We started our timeline when researchers in China and Australia shared the SARS-CoV-2 sequence on 11 January 2020. This marked the “go moment” for science, allowing researchers all over the world to start developing molecular testing protocols, building our understanding of how the virus infects cells, and using cutting-edge platform technologies to develop vaccines at unprecedented speed.
“Publishing the sequence was really the most important aspect of this and I would say as a society we got really lucky that it’s quite similar to both SARS and MERS. That’s really what allowed us to be able to make vaccines so quickly – because people had done studies on SARS-1 and MERS,” said Anna Blakney, University of British Columbia, when I spoke to her while developing the timeline. “It enabled us to identify the protein on the surface and know exactly what it was and which protein we needed to target with our vaccines... otherwise it would have taken much longer.”
Researchers continued to genetically sequence samples of SARS-CoV-2 as it spread around the world, allowing scientists and public health agencies to track outbreaks and spot mutations in the sequence giving rise to new variants of the virus – the subject of the final graphic in the series. Two years after the first sequence was shared, over 6.9 million genetic sequences of SARSCoV-2 from 205 countries had been uploaded to the GISAID database.
The pandemic allowed the global nature of science to shine through: the international scientific community shared their work, data, energy, time, and resources. Journals lowered paywalls, researchers worked in testing facilities and labs got together to donate PPE, make alcohol sanitizers and donate reagents. Pharmaceutical companies partnered with universities and SMEs. Government funding helped ensure progress could be made quickly.
Not that science and research have been perfect: ‘science by press-release’ has been a common criticism throughout the pandemic, and misunderstanding about peer review and pre-print processes have, on occasion, led to confusion. Nevertheless, global collaboration over the last two years has been remarkable.

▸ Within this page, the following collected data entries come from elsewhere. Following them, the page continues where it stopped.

(** * Enterprise database migration: verification of the migration core

    A shallow embedding of the Python sources of the MySQL to PostgreSQL
    migration pipeline (dependency sorter, circular-FK detector, two-pass DDL
    generator, sandbox runner, repair loop, data mover), together with the
    properties the specification states about them.

    Conventions of the embedding:
    - Python [str] is [string]; characters are code points below 256.
    - Python [dict] keeps insertion order: it is a key list plus a [gmap].
    - Python [set] is [gset]; [None] is [option]'s [None].
    - A raised exception is an explicit outcome, never a silent default. *)

From Stdlib Require Import ZArith List Lia Bool Ascii String DecimalString.
From Stdlib.Strings Require Import Byte.
From stdpp Require Import base option list gmap strings fin_maps sorting.

Local Open Scope string_scope.
Local Open Scope Z_scope.
Local Open Scope list_scope.

(** ** Outcomes of Python code: a value, a raised exception, or a loop that
    was cut off by the fuel of the model. *)

Inductive pyexc : Type :=
| KeyError (k : string)
| TypeError
| StructError.

Inductive res (A : Type) : Type :=
| Ok (a : A)
| Raise (e : pyexc)
| OutOfFuel.

Arguments Ok {A} a.
Arguments Raise {A} e.
Arguments OutOfFuel {A}.

Definition res_bind {A B} (m : res A) (k : A -> res B) : res B :=
  match m with
  | Ok a => k a
  | Raise e => Raise e
  | OutOfFuel => OutOfFuel
  end.

Notation "'let*' x ':=' m 'in' k" := (res_bind m (fun x => k))
  (at level 10, x pattern, m at level 100, k at level 200).

Fixpoint foldM {A S} (f : S -> A -> res S) (l : list A) (s : S) : res S :=
  match l with
  | [] => Ok s
  | a :: l' => let* s' := f s a in foldM f l' s'
  end.

(** ** Insertion-ordered dictionaries (Python 3.7+ [dict]) *)

Module PyDict.

Record t (V : Type) : Type := mk { keys : list string; store : gmap string V }.
Arguments mk {V} keys store.
Arguments keys {V} _.
Arguments store {V} _.

Definition empty {V} : t V := mk [] ∅.

(** [k in d] *)
Definition mem {V} (k : string) (d : t V) : bool :=
  bool_decide (is_Some (store d !! k)).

In November 2021, researchers in South Africa alerted the world to the threat of the omicron variant. Its continued presence means the pandemic is far from over, even if vaccines have allowed some sense of normality to return, at least to the highest-resourced countries. As we tentatively look beyond the emergency phase of this pandemic, we need to look at what we can learn from the past two years: the vital relationships between expert advisors and governments; the resourcefulness and agility required of researchers; the value of the open data sharing that enabled rapid global collaboration.
This coronavirus pandemic is far from the last challenge humanity faces: antimicrobial resistance, climate change, better management of our resources or (quietly) the next pandemic. We need to harness and refine the mechanisms that helped facilitate collaboration over competition and embed them into ‘chemistry-as-usual’. These global challenges require global solutions.
The amazing milestones of scientific achievement illustrated by our ChemVsCOVID timeline have shown what we can do in a global emergency. We wanted to tell the story of not just the importance of scientific brilliance, but of cooperation and common goals. That story is far from over, and yet we must use its lessons now to inform our response to current and future challenges: to better share our knowledge, our talent and our resources, for the benefit of everyone.